I have a proposal which I think would fit nicely to Kotlin without threatening the language design consistency.
For interfaces consisting only of other interfaces, where such interface is expected, Kotlin could allow using a type which implements all these interfaces.
interface HasFoo { val foo: Foo }
interface HasBar { val bar: Bar }
interface HasFooAndBar: HasFoo, HasBar
class ProvidesFooBarBaz (
override val foo: Foo,
override val bar: Bar,
val baz: Baz,
)
: HasFoo, HasBar
val appContext = ProvidesFooBarBaz(...)
class ComponentNeedsFooBar (
val appContext: HasFooAndBar,
)
So far so good, Kotlin can do this. Here comes the trick:
val component = ComponentNeedsFooBar(
appContext = appContext
)
This would not go, since appContext
does not implement HasFooAndBar
, despite implementing all that HasFooAndBar
is.
So again: For interfaces consisting only of other interfaces, Kotlin could allow using a type which implements all these interfaces. This of course would be extended transitively to a tree of such “compound” interfaces, i.e. the check would pass if the used type transitively implements the nested interfaces. This check would not pass for interfaces which have anything besides extending other interfaces.
It is a very limited case of duck typing.
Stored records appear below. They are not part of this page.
(* ===== verification/Dashboard.v ===== *)
(** * The dashboard ([management_tools/monitoring/dashboard/dashboard_setup.go])

    The set-up of the dashboard, the handler of its page, and the goroutines that start and stop its
    server under its mutex.  What a server of [net/http] does is the step that ends its serving. *)

From S2P Require Import Prelude Text.
Local Open Scope Z_scope.

(** [mu] names the goroutine that holds the mutex.  [server] is whether the field is set, [shut] whether
    [Shutdown] was called on that server. *)
Record Dashboard : Type := MkDashboard {
  mu : option nat; server : bool; shut : bool; templates : bool
}.

(** The patterns of [http.DefaultServeMux]; registering one twice panics. *)
Definition HandleFunc (pattern : string) (mux : list string) : outcome (list string) :=
  if decide (pattern ∈ mux) then Throw (runtime_error ("http: multiple registrations for " +:+ pattern))
  else Ret (pattern :: mux).

(** The two metrics go into a registry of their own, so that registering them cannot fail. *)
Definition setupDefaultMetrics (mux : list string) : outcome (list string) := HandleFunc "/" mux.

Definition NewDashboard (mux : list string) : outcome (Dashboard * list string) :=
  mux ← setupDefaultMetrics mux; Ret (MkDashboard None false false false, mux).

(** The page: [exists_] is whether the file is there, [renders] whether the template executes.  A template
    that was never parsed is a nil pointer. *)
Definition dashboardHandler (exists_ renders : bool) (d : Dashboard) : outcome (Z * string) :=
  if exists_ then
    if templates d then
      if renders then Ret (200, "dashboard.html") else Ret (500, "Failed to render template")
    else Throw (runtime_error "invalid memory address or nil pointer dereference")
  else Ret (500, "Dashboard template not found").

(** ** Goroutines *)

(** Where a goroutine is: in [RenderDashboard] before it has parsed the template, or before its lock; in
    [Start] before its lock, or in [ListenAndServe], called by [RenderDashboard] or not; in [Stop] before
    its lock, or in [Shutdown]; returned, with the error; or in [log.Fatal]. *)
Inductive pc : Type :=
| RenderParse | RenderLock
| StartLock (render : bool) | Serving (render : bool)
| StopLock | Stopping
| Done (error : option string)
| Fatal (text : string).

(** The steps of goroutine [i]; [fails] is the error with which reading the template, or listening and
    serving, ends on its own.  [None]: it has to wait, or has returned. *)
Definition ParseFiles (fails : option string) (d : Dashboard) : option (Dashboard * pc) :=
  match fails with
  | Some e => Some (d, Fatal ("Error loading template files:" +:+ e))
  | None => Some (d, RenderLock)
  end.

Definition RenderDashboard (d : Dashboard) : option (Dashboard * pc) :=
  match mu d with
  | None => Some (MkDashboard None (server d) (shut d) true, StartLock true)
  | Some _ => None
  end.

(** [Start] keeps the mutex until [ListenAndServe] has returned. *)
Definition Start (i : nat) (render : bool) (d : Dashboard) : option (Dashboard * pc) :=
  match mu d with
  | None => Some (MkDashboard (Some i) true false (templates d), Serving render)
  | Some _ => None
  end.

(** Its error is returned; [RenderDashboard] ends the process with it. *)
Definition ListenAndServe (fails : option string) (render : bool) (d : Dashboard) : option (Dashboard * pc) :=
  match (if shut d then Some "http: Server closed" else fails) with
  | None => None
  | Some e => Some (MkDashboard None (server d) (shut d) (templates d),
               if render then Fatal ("Failed to start dashboard server:" +:+ e) else Done (Some e))
  end.

Definition Stop (i : nat) (d : Dashboard) : option (Dashboard * pc) :=
  match mu d with
  | Some _ => None
  | None =>
      if server d then Some (MkDashboard (Some i) true (shut d) (templates d), Stopping)
      else Some (d, Done None)
  end.

Definition Shutdown (d : Dashboard) : Dashboard * pc :=
  (MkDashboard None (server d) true (templates d), Done None).

Definition advance (i : nat) (fails : option string) (p : pc) (d : Dashboard) : option (Dashboard * pc) :=
  match p with
  | RenderParse => ParseFiles fails d
  | RenderLock => RenderDashboard d
  | StartLock r => Start i r d
  | Serving r => ListenAndServe fails r d
  | StopLock => Stop i d
  | Stopping => Some (Shutdown d)
  | Done _ | Fatal _ => None
  end.

Record world : Type := MkWorld { dashboard : Dashboard; threads : list pc }.

(** Whether [log.Fatal] has ended the process. *)
Definition process_ended (ps : list pc) : bool := existsb (fun p => match p with Fatal _ => true | _ => false end) ps.

Inductive step (i : nat) : world -> world -> Prop :=
| goes fails d ps p d' p' :
    process_ended ps = false -> ps !! i = Some p -> advance i fails p d = Some (d', p') ->
    step i (MkWorld d ps) (MkWorld d' (<[i := p']> ps)).

Definition any_step (w w' : world) : Prop := exists i, step i w w'.

(** ** The mutex *)

Definition in_section (p : pc) : bool := match p with Serving _ | Stopping => true | _ => false end.

Record dash_inv (w : world) : Prop := {
  di_mu : forall i p, threads w !! i = Some p -> in_section p = bool_decide (mu (dashboard w) = Some i);
  di_shut : forall i r, threads w !! i = Some (Serving r) -> shut (dashboard w) = false
}.

(** A step of goroutine [i] that changes the dashboard takes the mutex when it is free, or gives it
    back. *)
Lemma advance_mutex i fails p d d' p' :
  advance i fails p d = Some (d', p') -> in_section p = bool_decide (mu d = Some i) ->
  in_section p' = bool_decide (mu d' = Some i) /\
  (d' = d \/ (mu d' = None \/ mu d' = Some i) /\ (mu d = None \/ mu d = Some i)) /\
  (forall r, p' = Serving r -> shut d' = false) /\ (p = StopLock -> mu d = None).
Proof.
  destruct d as [m sv sh te].
  unfold advance, ParseFiles, RenderDashboard, Start, ListenAndServe, Stop, Shutdown. cbn.
  intros Ha Hm. destruct p as [| |r|r| | | |]; cbn in *.
  - destruct fails; simplify_eq; cbn; naive_solver.
  - destruct m; simplify_eq. cbn. naive_solver.
  - destruct m; simplify_eq. cbn. rewrite bool_decide_eq_true_2 by done. naive_solver.
  - symmetry in Hm. apply bool_decide_eq_true_1 in Hm. subst m.
    destruct (if sh then _ else _); simplify_eq. destruct r; cbn; naive_solver.
  - destruct m; [done|]. destruct sv; simplify_eq; cbn; [rewrite bool_decide_eq_true_2 by done|]; naive_solver.
  - symmetry in Hm. apply bool_decide_eq_true_1 in Hm. subst m. simplify_eq. cbn. naive_solver.
  - done.
  - done.
Qed.

Lemma dash_inv_step i w w' : dash_inv w -> step i w w' -> dash_inv w'.
Proof.
  intros Hw Hst. destruct Hst as [fails d ps p d' p' _ Hp Ha]. destruct Hw as [Hm Hs]. cbn in *.
  assert (Hi : (i < length ps)%nat) by (by eapply lookup_lt_Some).
  destruct (advance_mutex _ _ _ _ _ _ Ha (Hm i p Hp)) as (Hk1 & Hk2 & Hk3 & _). split; cbn.
  - intros j q Hq. destruct (decide (j = i)) as [->|Hj].
    + rewrite list_lookup_insert_eq in Hq by done. by simplify_eq.
    + rewrite list_lookup_insert_ne in Hq by done. rewrite (Hm j q Hq). apply bool_decide_ext.
      destruct Hk2 as [-> |[[-> | ->] [-> | ->]]]; split; congruence.
  - intros j r Hq. destruct (decide (j = i)) as [->|Hj].
    + rewrite list_lookup_insert_eq in Hq by done. simplify_eq. by eapply Hk3.
    + rewrite list_lookup_insert_ne in Hq by done. pose proof (Hm j _ Hq) as Hx. symmetry in Hx.
      apply bool_decide_eq_true_1 in Hx. destruct Hk2 as [-> |[_ [?|?]]]; [by eapply Hs|congruence..].
Qed.

(** Goroutines that are about to call the functions of a new dashboard. *)
Definition about_to_call (p : pc) : Prop := p = RenderParse \/ p = StartLock false \/ p = StopLock.
Definition fresh (ps : list pc) : Prop := Forall about_to_call ps.

Definition new_world (ps : list pc) : world := MkWorld (MkDashboard None false false false) ps.

Lemma dash_inv_reachable ps w : fresh ps -> rtc any_step (new_world ps) w -> dash_inv w.
Proof.
  intros Hf Hr. assert (Hi : dash_inv (new_world ps)).
  { split; cbn.
    - intros i p Hp. by destruct (Forall_lookup_1 _ _ _ _ Hf Hp) as [->|[->| ->]].
    - intros i r Hp. by destruct (Forall_lookup_1 _ _ _ _ Hf Hp) as [|[|]]. }
  clear Hf. revert Hi. induction Hr as [|w1 w2 w3 [i H12] _ IH]; [done|]. eauto using dash_inv_step.
Qed.

(** [Stop] never stops a server that serves: while one goroutine is in [ListenAndServe], no other changes
    the dashboard, a goroutine that wants to stop it waits, [Shutdown] has not been called on the
    server, and serving ends only when it fails on its own. *)
Lemma dashboard_stop_waits ps w i r :
  fresh ps -> rtc any_step (new_world ps) w -> threads w !! i = Some (Serving r) ->
  shut (dashboard w) = false /\
  (forall j w', j ≠ i -> step j w w' -> dashboard w' = dashboard w /\ threads w' !! i = Some (Serving r)) /\
  (forall j w', threads w !! j = Some StopLock -> ~ step j w w') /\
  advance i None (Serving r) (dashboard w) = None.
Proof.
  intros Hf Hr Hi. destruct (dash_inv_reachable ps w Hf Hr) as [Hm Hs].
  pose proof (Hs i r Hi) as Hsh. split; [done|].
  pose proof (Hm i _ Hi) as Hx. symmetry in Hx. apply bool_decide_eq_true_1 in Hx. split; [|split].
  - intros j w' Hj Hst. destruct Hst as [fails d ps' p d' p' _ Hp Ha]. cbn in *.
    rewrite list_lookup_insert_ne by done. split; [|done].
    destruct (advance_mutex _ _ _ _ _ _ Ha (Hm j p Hp)) as (_ & [?|[_ [?|?]]] & _); congruence.
  - intros j w' Hj Hst. destruct Hst as [fails d ps' p d' p' _ Hp Ha]. cbn in *.
    destruct (advance_mutex _ _ _ _ _ _ Ha (Hm j p Hp)) as (_ & _ & _ & Hstop).
    rewrite Hp in Hj. simplify_eq. rewrite Hstop in Hx; done.
  - unfold advance, ListenAndServe. by rewrite Hsh.
Qed.

(** One goroutine renders and serves, another wants to stop it. *)
Definition serving_world : world := MkWorld (MkDashboard (Some 0%nat) true false true) [Serving true; StopLock].

Lemma dashboard_stop_waits_witness : forall w', ~ step 1 serving_world w'.
Proof.
  assert (Hr : rtc any_step (new_world [RenderParse; StopLock]) serving_world).
  { do 3 (eapply rtc_l; [exists 0%nat; by eapply (goes 0 None)|]). apply rtc_refl. }
  destruct (dashboard_stop_waits [RenderParse; StopLock] serving_world 0 true) as (_ & _ & H & _);
    [constructor 2; [by left|constructor 2; [by right; right|constructor 1]]|exact Hr|reflexivity|].
  intros w'. by apply H.
Defined.

(** [main] renders and serves until listening fails, which ends the process before [Stop]. *)
Lemma render_never_returns i fails d d' p' :
  advance i fails (Serving true) d = Some (d', p') -> exists text, p' = Fatal text.
Proof. cbn. unfold ListenAndServe. destruct (if shut d then _ else _); intros; simplify_eq; eauto. Qed.

(** A second dashboard in the process panics. *)
Example second_dashboard_panics :
  (x ← NewDashboard []; NewDashboard x.2) = Throw (runtime_error "http: multiple registrations for /").
Proof. reflexivity. Qed.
I did not want to put “duck typing” to the title, because that has been discussed as a general idea; but here, it is relatively simple mechanism.
It would be very useful for a compile-time, type-safe dependency injection, at least.
As discussed here:
https://youtrack.jetbrains.com/issue/KT-13108/Denotable-union-and-intersection-types#focus=Comments-27-10988052.0-0
I was experimenting for a while with various features like delegates, inline functions, as
, but did not figure out any alternative that would be as elegant as these compound interfaces.
WDYT? Useful or not? Can you think of other use cases? Is there something such coming in near future Kotlin? Thanks.